3.6 lseek Function
Every open file has an associated "current file offset." This is a nonnegative integer that measures the number of bytes from the beginning of the file. (We describe some exceptions to the "nonnegative" qualifier later in this section.) Read and write operations normally start at the current file offset and cause the offset to be incremented by the number of bytes read or written. By default, this offset is initialized to 0 when a file is opened, unless the O_APPEND option is specified.
An open file can be explicitly positioned by calling lseek.
#include <sys/types.h> #include <unistd.h> off_t lseek(int filedes, off_t offset, int whence); Returns: new file offset if OK, -1 on error
The interpretation of the offset depends on the value of the whence argument.
-
If whence is SEEK_SET, the file's offset is set to offset bytes from the beginning of the file.
-
If whence is SEEK_CUR, the file's offset is set to its current value plus the offset. The offset can be positive or negative.
-
If whence is SEEK_END, the file's offset is set to the size of the file plus the offset. The offset can be positive or negative.
Since a successful call to lseek returns the new file offset, we can seek zero bytes from the current position to determine the current offset.
off_t currpos; currpos = lseek(fd, 0, SEEK_CUR);
This technique can also be used to determine if the referenced file is capable of seeking: if the file descriptor refers to a pipe or FIFO, lseek returns -1 and sets errno to EPIPE.
The three symbolic constants, SEEK_SET, SEEK_CUR, and SEEK_END, were introduced with System V. Before System V whence was specified as 0 (absolute), 1 (relative to current offset), or 2 (relative to end of file). Much software still exists with these numbers hard coded.
The character l in the name lseek means "long integer." Before the introduction of the off_t data type, the offset argument and the return value were long integers. lseek was introduced with Version 7 when long integers were added to C. (Similar functionality was provided in Version 6 by the functions seek and tell.)
Example
Program 3.1 tests its standard input to see if it is capable of seeking.

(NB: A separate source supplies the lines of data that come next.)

(** X8: events other than [StartCall] and [FinishCall] are logged only on
    request.  Starting from the initial defaults, every event of the
    snapshot's [loggableEvents] is [StartCall], [FinishCall], or an event of
    the sequence given to some [WithLogOnEvents] of the list; and a list
    without any [WithLogOnEvents] keeps exactly [StartCall; FinishCall]. *)
Theorem events_beyond_defaults_are_requested (ds : list directive) (σ : store) :
  σ !! defaultOptions = Some defaultOptions_lit →
  ∃ o : options,
    snapshot (directive_Option <$> ds) σ = Some o ∧
    (∀ e : LoggableEvent, e ∈ loggableEvents o →
       e = StartCall ∨ e = FinishCall ∨
       ∃ events : list LoggableEvent,
         CallWithLogOnEvents events ∈ ds ∧ e ∈ events) ∧
    (writers LoggableEvents ds = [] →
       loggableEvents o = [StartCall; FinishCall]).
Proof.
  intros Hd. exists (foldl override defaultOptions_lit ds).
  split; [by apply snapshot_directives|].
  rewrite foldl_override_loggableEvents. split.
  - intros e He.
    destruct (last_supplied supplies_loggableEvents ds) as [events|] eqn:Hlast.
    + right. right. exists events. split; [|exact He].
      unfold last_supplied in Hlast. apply last_Some_elem_of in Hlast.
      apply list_elem_of_omap in Hlast as (x & Hx & Hsel).
      destruct x; simpl in Hsel; by simplify_eq.
    + simpl in He. apply elem_of_cons in He as [->|He]; [by left|].
      apply elem_of_cons in He as [->|He]; [by right; left|].
      by apply not_elem_of_nil in He.
  - intros Hnone.
    rewrite (last_supplied_writers _ _ supplies_loggableEvents_target).
    by rewrite Hnone.
Qed.

Lemma events_beyond_defaults_are_requested_witness :
  init_store !! defaultOptions = Some defaultOptions_lit ∧
  writers LoggableEvents [CallWithLevels None; CallWithDecider None] = [] ∧
  ∃ o : options,
    snapshot [WithLevels None; WithDecider None] init_store = Some o ∧
    loggableEvents o = [StartCall; FinishCall].
Proof.
  split; [reflexivity|]. split; [reflexivity|].
  destruct (events_beyond_defaults_are_requested
              [CallWithLevels None; CallWithDecider None] init_store eq_refl)
    as (o & Hsnap & _ & Hkeep).
  exists o. split; [exact Hsnap|]. by apply Hkeep.
Defined.

(** X9: the snapshot depends on the list only through the last directive
    writing each field.  Two lists that agree, for each of the three fields,
    on the last directive writing it (or on having none) give the same
    snapshot, whatever their lengths and orders otherwise. *)
Theorem snapshot_determined_by_last_writers
    (ds ds' : list directive) (σ : store) (d : options) :
  σ !! defaultOptions = Some d →
  (∀ f : field, last (writers f ds) = last (writers f ds')) →
  ∃ o : options,
    snapshot (directive_Option <$> ds) σ = Some o ∧
    snapshot (directive_Option <$> ds') σ = Some o.
Proof.
  intros Hd Hlast. exists (foldl override d ds).
  rewrite !(snapshot_directives σ d Hd). split; [done|]. f_equal.
  apply options_eq.
  - rewrite !foldl_override_levelFunc.
    rewrite !(last_supplied_writers _ _ supplies_levelFunc_target).
    by rewrite Hlast.
  - rewrite !foldl_override_shouldLog.
    rewrite !(last_supplied_writers _ _ supplies_shouldLog_target).
    by rewrite Hlast.
  - rewrite !foldl_override_loggableEvents.
    rewrite !(last_supplied_writers _ _ supplies_loggableEvents_target).
    by rewrite Hlast.
Qed.

Lemma snapshot_determined_by_last_writers_witness :
  init_store !! defaultOptions = Some defaultOptions_lit ∧
  ∃ o : options,
    snapshot [WithLogOnEvents []; WithLevels None;
              WithLogOnEvents [PayloadSent]] init_store = Some o ∧
    snapshot [WithLogOnEvents [PayloadSent]; WithLevels None] init_store
    = Some o.
Proof.
  split; [reflexivity|].
  refine (snapshot_determined_by_last_writers
            [CallWithLogOnEvents []; CallWithLevels None;
             CallWithLogOnEvents [PayloadSent]]
            [CallWithLogOnEvents [PayloadSent]; CallWithLevels None]
            init_store defaultOptions_lit eq_refl _).
  intros f. destruct f; reflexivity.
Defined.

Program 3.1 Test if standard input is capable of seeking.
#include <sys/types.h> #include "ourhdr.h" int main(void) { if (lseek(STDIN_FILENO, 0, SEEK_CUR) == -1) printf("cannot seek\n"); else printf("seek OK\n"); exit(0); }
If we invoke this program interactively, we get
$ a.out < /etc/motd seek OK $ cat < /etc/motd | a.out cannot seek $ a.out < /var/spool/cron/FIFO cannot seek
Normally a file's current offset must be a nonnegative integer. It is possible, however, that certain devices could allow negative offsets. But for regular files the offset must be nonnegative. Since negative offsets are possible, we should be careful to compare the return value from lseek as being equal to or not equal to -1 and not test if it's less than 0.
The /dev/kmem device on SVR4 for the 80386 supports negative offsets.
Since the offset (off_t) is a signed data type (Figure 2.8), we lose a factor of 2 in the maximum file size. For example, if off_t is a 32-bit integer, the maximum file size is 231 bytes.
lseek only records the current file offset within the kernel—it does not cause any I/O to take place. This offset is then used by the next read or write operation.
The file's offset can be greater than the file's current size, in which case the next write to the file will extend the file. This is referred to as creating a hole in a file and is allowed. Any bytes in a file that have not been written are read back as 0.
Example
Program 3.2 creates a file with a hole in it.
Program 3.2 Create a file with a hole in it.
#include <sys/types.h> #include <sys/stat.h> #include <fcntl.h> #include "ourhdr.h" char buf1[] = "abcdefghij"; char buf2[] = "ABCDEFGHIJ"; int main(void) { int fd; if ( (fd = creat("file.hole", FILE_MODE)) < 0) err_sys("creat error"); if (write(fd, buf1, 10) != 10) err_sys("buf1 write error"); /* offset now = 10 */ if (lseek(fd, 40, SEEK_SET) == -1) err_sys("lseek error"); /* offset now = 40 */ if (write(fd, buf2, 10) != 10) err_sys("buf2 write error"); /* offset now = 50 */ exit(0); }
Running this program gives us
$ a.out $ ls -l file.hole check its size -rw-r--r-- 1 stevens 50 Jul 31 05:50 file.hole $ od -c file.hole let's look at the actual contents 0000000 a b c d e f g h i j \0 \0 \0 \0 \0 \0 0000020 \0 \0 \0 \0 \0 \0 \0 \0 \0 \0 \0 \0 \0 \0 \0 \0 0000040 \0 \0 \0 \0 \0 \0 \0 \0 A B C D E F G H 0000060 I J 0000062
We use the od(1) command to look at the actual contents of the file. The -c flag tells it to print the contents as characters. We can see that the 30 unwritten bytes in the middle are read back as zero. The seven-digit number at the beginning of each line is the byte offset in octal. In this example we call the write function (Section 3.8). We'll have more to say about files with holes in Section 4.12.